The employment status and employment relationships of private school teachers have, over time, been enjoying impressive privileges. In fact, regardless of the quality of the educational work provided by them. Regardless of the satisfaction of their supervisors, their students and parents. The termination of their employment contracts could not be described as an easy (at a legal level) case. The opposite. This regardless of whether they were excellent, less good, mediocre or bad.
Dismissal or, more precisely, replacement?
But let us list, in quotation marks, some related questions.
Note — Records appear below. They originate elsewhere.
(** * TreeTime: node dating by message passing on a phylogenetic tree

    A shallow embedding of [tree_time/tree_time.py] (classes
    [DateConversion] and [TreeTime]) together with the properties the
    design document states about it.

    Conventions of the embedding.

    - Python and numpy floats are modelled as exact rationals ([Q]); two
      floats are "the same number" when they are [Qeq] ([==]).  Rounding
      is not modelled in these definitions.  Where rounding decides a
      statement (whether two neighbouring grid points stay apart, whether
      a date survives a round trip) the arithmetic is repeated in module
      [F64] with the kernel's binary64 numbers and evaluated there.
    - An exception is a value of [exn]; a computation that may raise has
      type [result A].  A float operation whose outcome is not a finite
      number (a division by zero) is reported as [Raise DivByZero].
    - numpy arrays are lists; a [scipy.interpolate.interp1d] object is
      the record [interp] holding its attributes [x] and [y].
    - The collaborators that live outside the file ([np.exp], [np.log],
      [scipy.optimize.minimize_scalar], [stats.linregress],
      [gtr.prob_t]) are section variables. *)

From stdpp Require Import base option list strings gmap pretty.
From Stdlib Require Import QArith Qabs Qminmax Lqa Lia Sorted Permutation.
From Corelib Require PrimFloat.

Open Scope Q_scope.
Set Warnings "-register-all".
Set Warnings "-inexact-float".

(** ** Exceptions *)

Inductive exn : Set :=
| IndexError | ValueError | AttributeError | TypeError | DivByZero.

Inductive result (A : Type) : Type :=
| Ok (a : A)
| Raise (e : exn).
Arguments Ok {A} a.
Arguments Raise {A} e.

#[export] Instance result_ret : MRet result := fun A a => Ok a.
#[export] Instance result_bind : MBind result := fun A B f m =>
  match m with Ok a => f a | Raise e => Raise e end.
#[export] Instance result_fmap : FMap result := fun A B f m =>
  match m with Ok a => Ok (f a) | Raise e => Raise e end.

Fixpoint mapR {A B : Type} (f : A -> result B) (l : list A) : result (list B) :=
  match l with
  | [] => Ok []
  | a :: l' => b ← f a; bs ← mapR f l'; Ok (b :: bs)
  end.

Definition is_ok {A : Type} (r : result A) : bool :=
  match r with Ok _ => true | Raise _ => false end.

(** ** Floats as rationals *)

Definition Qltb (a b : Q) : bool := negb (Qle_bool b a).

(** [a / b] on floats; a zero divisor gives no finite number. *)
Definition fdiv (a b : Q) : result Q :=
  if Qeq_bool b 0 then Raise DivByZero else Ok (a / b).

Definition sumQ (l : list Q) : Q := foldr Qplus 0 l.

Fixpoint minQ (d : Q) (l : list Q) : Q :=
  match l with
  | [] => d
  | a :: l' => minQ (if Qltb a d then a else d) l'
  end.

(** [np.min] / [ndarray.min]: [ValueError] on an empty array. *)
Definition np_min (l : list Q) : result Q :=
  match l with [] => Raise ValueError | a :: l' => Ok (minQ a l') end.

Definition np_max (l : list Q) : result Q :=
  m ← np_min (map Qopp l); Ok (- m).

Definition np_mean (l : list Q) : result Q :=
  fdiv (sumQ l) (inject_Z (Z.of_nat (length l))).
Is the termination of a teacher’s employment contract (under any conditions) equivalent to a common termination? The dismissal, in other words, of (any other) employee? In case of termination of the employment contract of a private school teacher, are we talking about the loss of another job in the direction of saving resources from an (analgesic) employer? To burden other employees with the work of the dismissed?
The answer is no, and that is a given!
Educators “fit”, as we all know, in some departments (eg teachers). However, they may also fit into more specific departments (eg philologists, mathematicians). However, all, without exception, cover specific, maximum, teaching hours in specific departments / classes. This means that in each school, without exception, a specific (proportional) number of teachers should serve. If we terminate a teacher’s employment contract, we will have to hire another in their place.
The owner of a private school, therefore, does not have the opportunity to fire a teacher “to save money”. They are obliged (secondarily by law) to cover teaching hours. To meet, above all, the needs of the school and their students. They are consequently obliged to replace the teacher whose contract they intend to terminate.
Therefore, the jobs of private school teachers in a private school always remain stable. Under the self-evident condition, of course, of maintaining the same number of students. Termination of the contract of a private school teacher presupposes their replacement by another.
And seeing the same issue from another point of view: Is it not, for the benefit of the school, its owner (but mainly the students and their parents) to replace the “problematic cases” (which are always found in employees & professionals) with excellent teachers? With teachers who will have excellent educational work to demonstrate and provide?
The attitude of the State, over time, towards private education
The establishment of private schools and the legal regime that governs their operation, has bothered our country for about two centuries.
The Constitution of Greece of 1827 was the one that established (article 20) the principle of freedom of private education. It foresaw the possibility for Greeks to establish schools and to choose educators. («Greeks have the right to establish any educational facility … and to choose the teachers that will be their educators.»).
In the subsequent Constitutions, however, there was a corresponding guarantee. At the same time, the obligation to license the establishment of private schools by the state was provided.
The current Constitution (article 16 §8) recognizes the possibility of establishing and operating “schools that do not belong to the state”. It grants to the law the determination of the conditions and terms of “granting permission for their establishment and operation”, the matters related to the supervision exercised over them… “.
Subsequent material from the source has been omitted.